IT recruiters have a habit of complaining that they can’t find enough qualified candidates. The truth is they have problems with just some positions, but if you have the skills and the willingness, you should be able to find a spot.
TechRepublic’s Justin James has crafted a list of ten IT positions that are waiting for you to fill them.
Do any of the following positions appeal to you? Do any repel you? Share your thoughts below.
IT Trainer: “The fact that being a trainer differs in many ways from the typical IT job, along with the frequent need for travel, makes it a ‘tough hire.’”
Project Manager: “To earn a PMP certification, you need to be managing a project, but it can be hard to get project management work without the certification. As a result, the talent pool is artificially small.” You may find yourself filtered out.
CIO/CTO: Leadership positions require you to have skills that you often don’t learn in the typical IT job. “It’s difficult to find someone who has good ‘crossover’ skills.”
Help Desk Staff: These jobs usually pay far less than you’ll accept. Tight budgets make it hard to hire, but if you’re really desperate, maybe you’ll sign on.

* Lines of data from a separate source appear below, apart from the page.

Lemma insert_cluster_In c l x :
  In x (insert_cluster c l) <-> x = c \/ In x l.
Proof.
  induction l as [|d l IH]; simpl; [intuition|].
  destruct (Z.ltb_spec c d); [simpl; intuition|].
  destruct (Z.eqb_spec c d) as [->|Hne]; simpl; [intuition|].
  rewrite IH. intuition.
Qed.

Lemma insert_cluster_sorted c l :
  StronglySorted Z.lt l -> StronglySorted Z.lt (insert_cluster c l).
Proof.
  induction 1 as [|d l Hs IH Hd]; simpl.
  - constructor; constructor.
  - destruct (Z.ltb_spec c d).
    + constructor; [now constructor|].
      constructor; [exact H|]. eapply Forall_impl; [|exact Hd].
      intros z Hz. simpl in Hz. lia.
    + destruct (Z.eqb_spec c d) as [->|Hne]; [now constructor|].
      constructor; [exact IH|].
      apply Forall_forall. intros z Hz. apply insert_cluster_In in Hz.
      destruct Hz as [->|Hz]; [lia|].
      rewrite Forall_forall in Hd. now apply Hd.
Qed.

Lemma group_keys_In merged c : In c (group_keys merged) <-> In c (map snd merged).
Proof.
  unfold group_keys. induction (map snd merged) as [|d l IH]; simpl; [tauto|].
  rewrite insert_cluster_In, IH. intuition.
Qed.

Lemma group_keys_sorted merged : StronglySorted Z.lt (group_keys merged).
Proof.
  unfold group_keys. induction (map snd merged) as [|d l IH]; simpl.
  - constructor.
  - now apply insert_cluster_sorted.
Qed.

Lemma In_enumerate {A : Type} (l : list A) :
  forall start i v,
    nth_error l i = Some v ->
    In ((start + i)%nat, v) (combine (seq start (length l)) l).
Proof.
  induction l as [|v0 l IH]; intros start [|i] v Hi; simpl in *;
    try discriminate.
  - inversion Hi. left. f_equal. lia.
  - right. replace (start + S i)%nat with (S start + i)%nat by lia.
    now apply IH.
Qed.

Lemma merge_inner_clusters geoids clustered_df c :
  In c (map snd (merge_inner geoids clustered_df))
  <-> exists g, In (Frame.VStr g) geoids /\ In (g, c) clustered_df.
Proof.
  unfold merge_inner. rewrite in_map_iff. split.
  - intros ([i c'] & Hc & Hin). simpl in Hc. subst c'.
    apply in_flat_map in Hin. destruct Hin as ([i' v] & Hiv & Hin).
    apply in_map_iff in Hin. destruct Hin as ([g c'] & Heq & Hf).
    simpl in Heq. inversion Heq; subst. apply filter_In in Hf.
    destruct Hf as [Hcl Hmatch]. simpl in Hmatch.
    destruct v as [z|g'|q]; try discriminate.
    apply String.eqb_eq in Hmatch. subst g'.
    exists g. split; [|exact Hcl]. now apply in_combine_r in Hiv.
  - intros (g & Hg & Hcl). apply In_nth_error in Hg. destruct Hg as [i Hi].
    exists (i, c). split; [reflexivity|].
    apply in_flat_map. exists (i, Frame.VStr g). split.
    + exact (In_enumerate geoids 0 i (Frame.VStr g) Hi).
    + apply in_map_iff. exists (g, c). split; [reflexivity|].
      apply filter_In. split; [exact Hcl|]. simpl. apply String.eqb_refl.
Qed.

(** When cluster characterisation returns, its summary has one row per
    cluster that some county of the table belongs to: the clusters are in
    strictly ascending order, a cluster has a row exactly when the table
    holds a county whose identifier the cluster table assigns to it, and
    every row carries one mean per requested feature. *)
Theorem cluster_summary_has_a_row_per_matched_cluster
  (repr_float : Q -> string) (data : Frame.frame)
  (clustered_df : list (string * Z)) (feature_cols : list string)
  (state county : Frame.series) (summary : list (Z * list Q)) :
  Frame.getitem data "STATE" = Return state ->
  Frame.getitem data "COUNTY" = Return county ->
  snd (analyze_cluster_characteristics repr_float data clustered_df feature_cols)
  = Return summary ->
  StronglySorted Z.lt (map fst summary)
  /\ (forall c, In c (map fst summary)
                <-> exists g,
                      In (Frame.VStr g) (geoid_series repr_float state county)
                      /\ In (g, c) clustered_df)
  /\ Forall (fun row => length (snd row) = length feature_cols) summary.
Proof.
  intros Hs Hc. unfold analyze_cluster_characteristics. rewrite Hs, Hc.
  cbn [snd].
  destruct (existsb _ _); [discriminate|].
  unfold Frame.getitem at 1. rewrite Frame.lookup_setitem_same. cbn [bind].
  set (data' := Frame.setitem data "GEOID" (geoid_series repr_float state county)).
  set (merged := merge_inner (geoid_series repr_float state county) clustered_df).
  unfold groupby_mean.
  destruct (each (Frame.getitem data') feature_cols) as [features|] eqn:Hf;
    [|discriminate].
  cbn [bind]. intro Hsum.
  apply each_returns in Hf. apply each_returns in Hsum.
  assert (Hkeys : map fst summary = group_keys merged
                  /\ Forall (fun row => length (snd row) = length feature_cols)
                            summary).
  { apply Forall2_length in Hf.
    clear -Hsum Hf. induction Hsum as [|c row keys rows Hrow Hrest IH].
    - split; constructor.
    - destruct IH as [IH1 IH2].
      destruct (each (fun col => cluster_mean col merged c) features)
        as [means|] eqn:Hm; [|discriminate].
      cbn [bind] in Hrow. inversion Hrow; subst row. simpl.
      split; [now rewrite IH1|]. constructor; [|exact IH2].
      simpl. apply each_returns, Forall2_length in Hm. lia. }
  destruct Hkeys as [Hkeys Hlens]. rewrite Hkeys.
  split; [apply group_keys_sorted|]. split; [|exact Hlens].
  intro c. rewrite group_keys_In. apply merge_inner_clusters.
Qed.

Specialized Programmer: “Device drivers, operating systems, and mobile applications: developers who know how to write these kinds of software and do a good job of it are exceedingly rare…or there is a high demand for a relatively small number of developers.”
Pre-Sales Engineer: “This job is almost pure customer service, often in person, which you may not want to deal with. Do you have the heart of a salesperson wrapped in the mind of an IT pro?”
Technical Writer: Developers often have to become technical writers by default because technical writers are hard to find, and good ones are even tougher to find.
Product Evangelist: “You need to travel constantly, have an absolute passion for the work and for the company and its specific products, as well as the technical knowledge and soft skills to handle the job.”
IT Author: There’s a lot of churn here. You may be bursting with ideas now, but will you still be bursting a few months down the line after you’ve written everything you can think of?
Maintenance/Legacy Programmer: “Few programmers are willing to take these jobs because they are the kiss of death for a career. In an industry where cutting edge today is obsolete in a few years, working with technology already considered legacy means that you are likely to be stuck with the job for a long, long time, unless you are willing and able to reinvent yourself outside the workforce.”